*DESCRIPTION OF THE TASK*
Your task is to copy the lines of the data below from the line holding "(* ===== verification/OpenTmpfs.v ===== *)" through the line holding "[WrappedFile]. *)", inclusive, exactly and with nothing added.

______

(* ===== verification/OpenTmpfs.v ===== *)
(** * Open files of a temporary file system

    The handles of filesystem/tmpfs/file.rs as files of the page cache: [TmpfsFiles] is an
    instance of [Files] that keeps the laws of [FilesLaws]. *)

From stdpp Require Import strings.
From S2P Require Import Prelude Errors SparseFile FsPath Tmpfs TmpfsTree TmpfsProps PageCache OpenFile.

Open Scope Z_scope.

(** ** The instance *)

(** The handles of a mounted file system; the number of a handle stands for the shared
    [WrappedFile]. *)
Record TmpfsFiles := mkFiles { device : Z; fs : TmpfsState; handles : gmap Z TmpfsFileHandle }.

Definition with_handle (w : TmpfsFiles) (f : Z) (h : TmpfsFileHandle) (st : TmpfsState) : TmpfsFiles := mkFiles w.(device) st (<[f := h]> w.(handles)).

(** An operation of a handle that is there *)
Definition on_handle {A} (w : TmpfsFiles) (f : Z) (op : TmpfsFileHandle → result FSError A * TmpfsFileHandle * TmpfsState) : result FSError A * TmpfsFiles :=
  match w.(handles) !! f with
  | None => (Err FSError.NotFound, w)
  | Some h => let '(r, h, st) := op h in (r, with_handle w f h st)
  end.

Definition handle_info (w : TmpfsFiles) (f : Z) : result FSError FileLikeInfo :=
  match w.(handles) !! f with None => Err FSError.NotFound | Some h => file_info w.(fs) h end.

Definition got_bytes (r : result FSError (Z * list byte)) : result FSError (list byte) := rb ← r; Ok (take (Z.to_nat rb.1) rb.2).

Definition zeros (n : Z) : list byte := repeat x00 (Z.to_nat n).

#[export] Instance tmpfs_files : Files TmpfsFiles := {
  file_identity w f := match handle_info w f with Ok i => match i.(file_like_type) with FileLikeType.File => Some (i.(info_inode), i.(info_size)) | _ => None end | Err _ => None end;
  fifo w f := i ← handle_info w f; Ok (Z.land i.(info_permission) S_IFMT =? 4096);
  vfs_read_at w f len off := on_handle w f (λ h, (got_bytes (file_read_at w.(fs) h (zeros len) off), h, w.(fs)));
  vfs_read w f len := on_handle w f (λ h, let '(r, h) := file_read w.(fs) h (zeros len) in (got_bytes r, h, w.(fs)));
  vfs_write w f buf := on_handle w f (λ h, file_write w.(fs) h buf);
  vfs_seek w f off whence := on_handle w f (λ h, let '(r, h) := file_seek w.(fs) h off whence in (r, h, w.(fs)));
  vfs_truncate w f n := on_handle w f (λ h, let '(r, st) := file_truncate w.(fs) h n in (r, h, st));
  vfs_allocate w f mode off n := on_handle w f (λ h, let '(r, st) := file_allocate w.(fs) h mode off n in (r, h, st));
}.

______

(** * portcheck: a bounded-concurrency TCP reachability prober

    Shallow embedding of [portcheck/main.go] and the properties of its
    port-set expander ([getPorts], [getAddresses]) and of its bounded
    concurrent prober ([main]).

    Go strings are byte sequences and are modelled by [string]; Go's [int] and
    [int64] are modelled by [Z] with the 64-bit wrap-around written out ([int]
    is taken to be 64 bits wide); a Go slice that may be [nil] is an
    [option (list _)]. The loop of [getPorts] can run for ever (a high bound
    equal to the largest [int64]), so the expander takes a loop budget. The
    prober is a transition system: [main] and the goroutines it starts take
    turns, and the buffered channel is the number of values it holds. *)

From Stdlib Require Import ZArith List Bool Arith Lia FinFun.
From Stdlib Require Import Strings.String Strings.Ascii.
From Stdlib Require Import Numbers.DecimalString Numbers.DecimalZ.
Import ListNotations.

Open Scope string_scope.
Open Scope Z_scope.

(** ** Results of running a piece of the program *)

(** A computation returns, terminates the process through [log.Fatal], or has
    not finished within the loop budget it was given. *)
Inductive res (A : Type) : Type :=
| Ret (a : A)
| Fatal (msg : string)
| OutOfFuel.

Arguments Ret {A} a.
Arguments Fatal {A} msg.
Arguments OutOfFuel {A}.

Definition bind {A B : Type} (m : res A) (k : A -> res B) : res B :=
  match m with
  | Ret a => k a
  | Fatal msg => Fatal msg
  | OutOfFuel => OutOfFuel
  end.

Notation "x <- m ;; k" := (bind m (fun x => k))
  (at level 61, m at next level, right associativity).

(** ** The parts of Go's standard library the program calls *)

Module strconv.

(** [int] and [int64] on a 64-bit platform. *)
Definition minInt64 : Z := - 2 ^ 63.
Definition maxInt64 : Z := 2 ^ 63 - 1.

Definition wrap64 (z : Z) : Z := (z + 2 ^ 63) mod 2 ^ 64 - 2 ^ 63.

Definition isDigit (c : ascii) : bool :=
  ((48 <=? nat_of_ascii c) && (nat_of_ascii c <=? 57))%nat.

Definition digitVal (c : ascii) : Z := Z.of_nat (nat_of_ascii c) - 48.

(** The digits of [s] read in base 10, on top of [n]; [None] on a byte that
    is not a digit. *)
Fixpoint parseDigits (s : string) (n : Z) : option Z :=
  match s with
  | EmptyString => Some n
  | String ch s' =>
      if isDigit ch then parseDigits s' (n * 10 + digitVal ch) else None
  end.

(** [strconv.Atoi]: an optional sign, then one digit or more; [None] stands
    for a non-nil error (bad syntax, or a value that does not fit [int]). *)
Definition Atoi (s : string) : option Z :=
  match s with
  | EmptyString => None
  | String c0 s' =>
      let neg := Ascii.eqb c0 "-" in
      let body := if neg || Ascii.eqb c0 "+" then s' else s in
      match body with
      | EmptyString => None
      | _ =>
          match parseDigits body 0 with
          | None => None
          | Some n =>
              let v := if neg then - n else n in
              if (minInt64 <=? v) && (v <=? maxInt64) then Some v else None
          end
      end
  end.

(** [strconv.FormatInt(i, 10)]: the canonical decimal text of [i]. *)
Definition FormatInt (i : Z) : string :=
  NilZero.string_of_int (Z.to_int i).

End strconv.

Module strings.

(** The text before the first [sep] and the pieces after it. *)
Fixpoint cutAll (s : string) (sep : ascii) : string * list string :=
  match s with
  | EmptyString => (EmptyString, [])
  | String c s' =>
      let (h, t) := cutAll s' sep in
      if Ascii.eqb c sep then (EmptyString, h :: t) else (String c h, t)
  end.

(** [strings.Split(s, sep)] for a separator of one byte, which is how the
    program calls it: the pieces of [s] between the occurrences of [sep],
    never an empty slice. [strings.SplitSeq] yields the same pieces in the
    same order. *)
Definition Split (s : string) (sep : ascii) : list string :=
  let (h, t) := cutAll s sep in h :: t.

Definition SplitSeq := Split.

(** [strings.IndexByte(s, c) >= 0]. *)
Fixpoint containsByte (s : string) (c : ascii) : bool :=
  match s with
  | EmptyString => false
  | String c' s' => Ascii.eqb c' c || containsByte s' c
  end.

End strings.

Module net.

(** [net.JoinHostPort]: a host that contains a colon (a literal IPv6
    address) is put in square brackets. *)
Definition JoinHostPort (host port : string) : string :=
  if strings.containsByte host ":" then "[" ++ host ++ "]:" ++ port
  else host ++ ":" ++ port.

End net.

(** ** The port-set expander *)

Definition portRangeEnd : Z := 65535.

______

*EXERCISE RESULT*
(* ===== verification/OpenTmpfs.v ===== *)
(** * Open files of a temporary file system

    The handles of filesystem/tmpfs/file.rs as files of the page cache: [TmpfsFiles] is an
    instance of [Files] that keeps the laws of [FilesLaws]. *)

From stdpp Require Import strings.
From S2P Require Import Prelude Errors SparseFile FsPath Tmpfs TmpfsTree TmpfsProps PageCache OpenFile.

Open Scope Z_scope.

(** ** The instance *)

(** The handles of a mounted file system; the number of a handle stands for the shared
    [WrappedFile]. *)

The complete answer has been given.